Insurance companies have already set their rates for next year, based on the assumption that those policies would be discontinued. If those old policies are put back in place, that will throw off the quotes they have already been making. This not only throws off insurance companies, it throws off the financial model Obamacare has been depending on. Details after the jump.
From Lena H. Sun, Sarah Kliff and Sandhya Somashekhar, Obama’s health-law fix sends insurers, officials scrambling – The Washington Post:
State regulators across the country said they were blindsided by President Obama’s decision to change a key health-law provision and spent Friday scrambling to make sense of it. Some said they were unsure whether their state laws would allow them to do what the president suggested.
A day after Obama tried to quell anxiety over millions of canceled insurance policies, only a handful of state regulators said they would adopt the president’s fix.
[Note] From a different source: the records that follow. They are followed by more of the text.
(* ===== verification/RaftLog.v ===== *)
(** * Reconciling two logs: the reference definition of the append loop

    What the loop of [appendEntries] is meant to compute, as a function on
    lists: keep the agreeing entries, cut at the first conflict, take the rest
    from the sender. *)

From S2P Require Import Prelude.
From S2P Require Import Messages.
From S2P Require Import Storage.
From stdpp Require Import base gmap strings list.
From Stdlib Require Import Lia.
#[local] Open Scope Z_scope.

Fixpoint overlay (mine theirs : list LogEntry) : list LogEntry :=
  match theirs, mine with
  | [], _ => mine
  | _ :: _, [] => stored <$> theirs
  | e :: es, x :: xs =>
      if le_term x =? le_term e then x :: overlay xs es else stored <$> theirs
  end.

Definition reconcile (prev : Z) (theirs mine : list LogEntry) : list LogEntry :=
  take (Z.to_nat prev) mine ++ overlay (drop (Z.to_nat prev) mine) theirs.

(** Entries of the two logs at the same position have the same term. *)
Definition agree (mine theirs : list LogEntry) : Prop :=
  ∀ k x e, mine !! k = Some x → theirs !! k = Some e → le_term x = le_term e.

(** Raft's log matching assumption: same position and term, same entry. *)
Definition matching (mine theirs : list LogEntry) : Prop :=
  ∀ k x e, mine !! k = Some x → theirs !! k = Some e → le_term x = le_term e → x = stored e.

Section overlay.
Implicit Types xs es : list LogEntry.

Lemma overlay_nil_l es : overlay [] es = stored <$> es.
Proof. by destruct es. Qed.

Lemma overlay_nil_r xs : overlay xs [] = xs.
Proof. by destruct xs. Qed.

Lemma overlay_length_ge xs es : (length es ≤ length (overlay xs es))%nat.
Proof.
  revert xs. induction es as [|e es IH]; intros [|x xs]; simpl; rewrite ?length_fmap; [lia..|].
  destruct (le_term x =? le_term e); simpl; rewrite ?length_fmap; [|done].
  specialize (IH xs). lia.
Qed.

Lemma overlay_length_le xs es : (length (overlay xs es) ≤ length xs + length es)%nat.
Proof.
  revert xs. induction es as [|e es IH]; intros [|x xs]; simpl; rewrite ?length_fmap; [lia..|].
  destruct (le_term x =? le_term e); simpl; rewrite ?length_fmap; [|lia].
  specialize (IH xs). lia.
Qed.

Lemma overlay_term xs es k e :
  es !! k = Some e → ∃ x, overlay xs es !! k = Some x ∧ le_term x = le_term e.
Proof.
  revert xs k. induction es as [|e' es IH]; intros xs k He; [done|].
  destruct xs as [|x xs]; [rewrite overlay_nil_l, list_lookup_fmap, He; by eexists|].
  cbn [overlay]. destruct (Z.eqb_spec (le_term x) (le_term e')).
  - destruct k; simplify_eq/=; eauto.
  - rewrite list_lookup_fmap, He. by eexists.
Qed.

Lemma matching_tail x e xs es : matching (x :: xs) (e :: es) → matching xs es.
Proof. intros H k. apply (H (S k)). Qed.
Lemma agree_tail x e xs es : agree (x :: xs) (e :: es) → agree xs es.
Proof. intros H k. apply (H (S k)). Qed.

Lemma overlay_matching xs es k e :
  matching xs es → es !! k = Some e → overlay xs es !! k = Some (stored e).
Proof.
  revert xs k. induction es as [|e' es IH]; intros xs k Hm He; [done|].
  destruct xs as [|x xs]; [by rewrite overlay_nil_l, list_lookup_fmap, He|].
  cbn [overlay]. destruct (Z.eqb_spec (le_term x) (le_term e')) as [Ht|].
  - destruct k; simplify_eq/=; [|by eapply IH; [eapply matching_tail|]].
    by rewrite (Hm 0%nat x e).
  - by rewrite list_lookup_fmap, He.
Qed.

Lemma overlay_agree xs es :
  agree xs es → overlay xs es = xs ++ (stored <$> drop (length xs) es).
Proof.
  revert xs. induction es as [|e es IH]; intros [|x xs] Ha; simpl; rewrite ?app_nil_r; [done..|].
  rewrite (Ha 0%nat x e), Z.eqb_refl by done. f_equal. by eapply IH, agree_tail.
Qed.

Lemma overlay_self xs : overlay xs xs = xs.
Proof.
  rewrite overlay_agree; [by rewrite drop_all, app_nil_r|]. intros k x e ??. by simplify_eq.
Qed.

Lemma overlay_idem xs es : overlay (overlay xs es) es = overlay xs es.
Proof.
  rewrite overlay_agree.
  - rewrite drop_ge; [by rewrite app_nil_r|apply overlay_length_ge].
  - intros k x e Hx He. destruct (overlay_term xs es k e He) as (x' & ? & ?). by simplify_eq.
Qed.

(** Beyond the entries sent there is nothing that was not there before. *)
Lemma overlay_beyond xs es k x :
  (length es ≤ k)%nat → overlay xs es !! k = Some x → xs !! k = Some x.
Proof.
  revert xs k. induction es as [|e es IH]; intros [|y xs] k Hk Hx; [done|done|..]; simpl in Hk.
  { apply lookup_lt_Some in Hx. rewrite overlay_nil_l, length_fmap in Hx. simpl in Hx. lia. }
  cbn [overlay] in Hx. destruct (le_term y =? le_term e).
  - destruct k as [|k]; [lia|]. simpl in *. apply IH; [lia|done].
  - apply lookup_lt_Some in Hx. rewrite length_fmap in Hx. simpl in Hx. lia.
Qed.

(** The agreeing part of the receiver's log survives. *)
Lemma overlay_take j xs es :
  agree (take j xs) es → (j ≤ length xs)%nat → take j (overlay xs es) = take j xs.
Proof.
  revert j xs. induction es as [|e es IH]; intros j xs Ha Hj; [by rewrite overlay_nil_r|].
  destruct xs as [|x xs]; [by destruct j; simpl in *; [|lia]|].
  destruct j as [|j]; [done|]. simpl in *.
  rewrite (Ha 0%nat x e), Z.eqb_refl by done. simpl. f_equal.
  apply IH; [by eapply agree_tail|lia].
Qed.
End overlay.

Section reconcile.
Implicit Types l es : list LogEntry.
Context (prev : Z) (es l : list LogEntry) (Hprev : 0 ≤ prev ≤ last_index l).

Lemma reconcile_length_ge : prev + last_index es ≤ last_index (reconcile prev es l).
Proof.
  unfold reconcile. rewrite last_index_app. unfold last_index in *.
  rewrite length_take_le by lia.
  pose proof (overlay_length_ge (drop (Z.to_nat prev) l) es). lia.
Qed.

Lemma reconcile_length_le : last_index (reconcile prev es l) ≤ last_index l + last_index es.
Proof.
  unfold reconcile. rewrite last_index_app. unfold last_index in *.
  rewrite length_take_le by lia.
  pose proof (overlay_length_le (drop (Z.to_nat prev) l) es) as H. rewrite length_drop in H. lia.
Qed.

Lemma reconcile_below i : i ≤ prev → log_at i (reconcile prev es l) = log_at i l.
Proof.
  intros Hi. unfold log_at, reconcile. destruct (Z.leb_spec i 0); [done|].
  unfold last_index in *. rewrite lookup_app_l by (rewrite length_take_le; lia).
  apply lookup_take_lt. lia.
Qed.

Lemma reconcile_lookup k :
  reconcile prev es l !! (Z.to_nat prev + k)%nat = overlay (drop (Z.to_nat prev) l) es !! k.
Proof.
  unfold reconcile, last_index in *.
  rewrite lookup_app_r by (rewrite length_take; lia). rewrite length_take_le by lia.
  f_equal. lia.
Qed.

Lemma reconcile_at i : prev < i →
  log_at i (reconcile prev es l)
  = overlay (drop (Z.to_nat prev) l) es !! Z.to_nat (i - prev - 1).
Proof.
  intros Hi. unfold log_at. destruct (Z.leb_spec i 0); [lia|].
  replace (Z.to_nat (i - 1)) with (Z.to_nat prev + Z.to_nat (i - prev - 1))%nat by lia.
  apply reconcile_lookup.
Qed.

Lemma reconcile_beyond i e :
  prev + last_index es < i → log_at i (reconcile prev es l) = Some e → log_at i l = Some e.
Proof.
  intros Hi. rewrite reconcile_at by (unfold last_index in *; lia).
  intros He%overlay_beyond; [|unfold last_index in *; lia]. rewrite lookup_drop in He.
  apply log_at_Some. unfold last_index in *. split; [lia|]. rewrite <-He. f_equal. lia.
Qed.

Lemma drop_reconcile :
  drop (Z.to_nat prev) (reconcile prev es l) = overlay (drop (Z.to_nat prev) l) es.
Proof.
  unfold reconcile, last_index in *. rewrite drop_app_length'; [done|].
  rewrite length_take_le; lia.
Qed.

Lemma take_reconcile : take (Z.to_nat prev) (reconcile prev es l) = take (Z.to_nat prev) l.
Proof.
  unfold reconcile, last_index in *. rewrite take_app_length'; [done|].
  rewrite length_take_le; lia.
Qed.

(** Entries up to [c] that the sender does not contradict survive. *)
Lemma reconcile_committed c :
  c ≤ last_index l → agree (drop (Z.to_nat prev) (take (Z.to_nat c) l)) es →
  take (Z.to_nat c) (reconcile prev es l) = take (Z.to_nat c) l.
Proof.
  intros Hc Ha. unfold last_index in *. destruct (decide (c ≤ prev)).
  - assert (Htt : ∀ l', take (Z.to_nat c) l' = take (Z.to_nat c) (take (Z.to_nat prev) l')).
    { intros l'. rewrite take_take. f_equal. lia. }
    by rewrite (Htt l), (Htt (reconcile prev es l)), take_reconcile.
  - rewrite <-(take_drop (Z.to_nat prev) (take (Z.to_nat c) (reconcile _ _ _))).
    rewrite <-(take_drop (Z.to_nat prev) (take (Z.to_nat c) l)).
    rewrite !take_take, Nat.min_l, take_reconcile by lia. f_equal.
    rewrite !skipn_firstn_comm, drop_reconcile. rewrite skipn_firstn_comm in Ha.
    apply overlay_take; [done|]. rewrite length_drop. lia.
Qed.
End reconcile.

Lemma reconcile_idem prev es l :
  0 ≤ prev ≤ last_index l → reconcile prev es (reconcile prev es l) = reconcile prev es l.
Proof.
  intros H. unfold reconcile at 1. rewrite take_reconcile, drop_reconcile by done.
  by rewrite overlay_idem.
Qed.

Lemma reconcile_self prev l :
  reconcile prev (drop (Z.to_nat prev) l) l = l.
Proof. unfold reconcile. rewrite overlay_self. apply take_drop. Qed.

(** One round of the append loop, at position [p + 1]. *)
Section reconcile_step.
Context (p : Z) (e : LogEntry) (es l : list LogEntry) (Hp : 0 ≤ p ≤ last_index l).

Lemma lookup_of_drop x xs : drop (Z.to_nat p) l = x :: xs → l !! Z.to_nat p = Some x.
Proof. intros Hd. by rewrite <-(Nat.add_0_r (Z.to_nat p)), <-lookup_drop, Hd. Qed.

Lemma log_at_of_drop x xs : drop (Z.to_nat p) l = x :: xs → log_at (p + 1) l = Some x.
Proof.
  intros Hd%lookup_of_drop. apply log_at_Some. split; [lia|].
  by replace (Z.to_nat (p + 1 - 1)) with (Z.to_nat p) by lia.
Qed.

Lemma reconcile_same x xs :
  drop (Z.to_nat p) l = x :: xs → le_term x = le_term e →
  reconcile p (e :: es) l = reconcile (p + 1) es l.
Proof.
  intros Hd Ht. assert (Hx := lookup_of_drop _ _ Hd). unfold reconcile. rewrite Hd.
  cbn [overlay]. rewrite Ht, Z.eqb_refl.
  replace (Z.to_nat (p + 1)) with (S (Z.to_nat p)) by lia.
  rewrite (take_S_r _ _ _ Hx), <-app_assoc. simpl. do 3 f_equal.
  rewrite (drop_S _ _ _ Hx) in Hd. by simplify_eq.
Qed.

Lemma reconcile_append q :
  last_index q = p → reconcile (p + 1) es (q ++ [stored e]) = q ++ (stored <$> e :: es).
Proof.
  intros Hq. unfold reconcile, last_index in *.
  rewrite take_ge, drop_ge by (rewrite length_app; simpl; lia).
  rewrite overlay_nil_l, <-app_assoc. done.
Qed.

Lemma reconcile_conflict x xs :
  drop (Z.to_nat p) l = x :: xs → le_term x ≠ le_term e →
  reconcile p (e :: es) l = reconcile (p + 1) es (take (Z.to_nat p) l ++ [stored e]).
Proof.
  intros Hd Ht. rewrite reconcile_append.
  - unfold reconcile. rewrite Hd. cbn [overlay]. by apply Z.eqb_neq in Ht as ->.
  - unfold last_index in *. rewrite length_take_le; lia.
Qed.

Lemma reconcile_end :
  p = last_index l → reconcile p (e :: es) l = reconcile (p + 1) es (l ++ [stored e]).
Proof.
  intros Hl. rewrite reconcile_append by done. unfold reconcile, last_index in *.
  rewrite take_ge, drop_ge by lia. done.
Qed.
End reconcile_step.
Many others said they needed more time to decide what to do because of the complex logistics and far-reaching impact on consumers.The muddle marked the latest complication for Obama’s effort to salvage his signature health law. Since its passage in 2010, the law has met with strong political opposition, and the launch of the new federal insurance marketplace over the past six weeks has been plagued by technical problems.
The president tried to solve a separate issue — his broken promise that people who like their health plans can keep them — by allowing insurance companies to extend health plans that were supposed to be banned.
But the move is adding to the confusion that surrounds the health-care law and throwing an element of uncertainty into the insurance market.
The American Academy of Actuaries was among the groups that immediately warned of negative effects if insurers were to keep offering those previous plans. The White House’s approach is “threatening the viability” of the new insurance marketplaces, said Corri Uccello, the academy’s senior health fellow.
Even if their mix of customers changes as a result of the new rules, insurers cannot change their prices for 2014, because the rates already have been set by each state’s insurance regulator. Senior administration officials said they could not predict what might happen to prices for 2015, when some old individual and small-business policies will still be in effect for much of the year.
State insurance commissioners and other health policy experts made clear that the landscape will vary substantially around the country.
Eight states, including California and New York, recently prohibited insurance companies from continuing to sell individual or small-group health plans unless they meet the new federal standards for coverage.
Notice: The issue is not just whether or not we should have a national health care program. The issue is that this particular program is poorly designed and cannot possibly work as planned.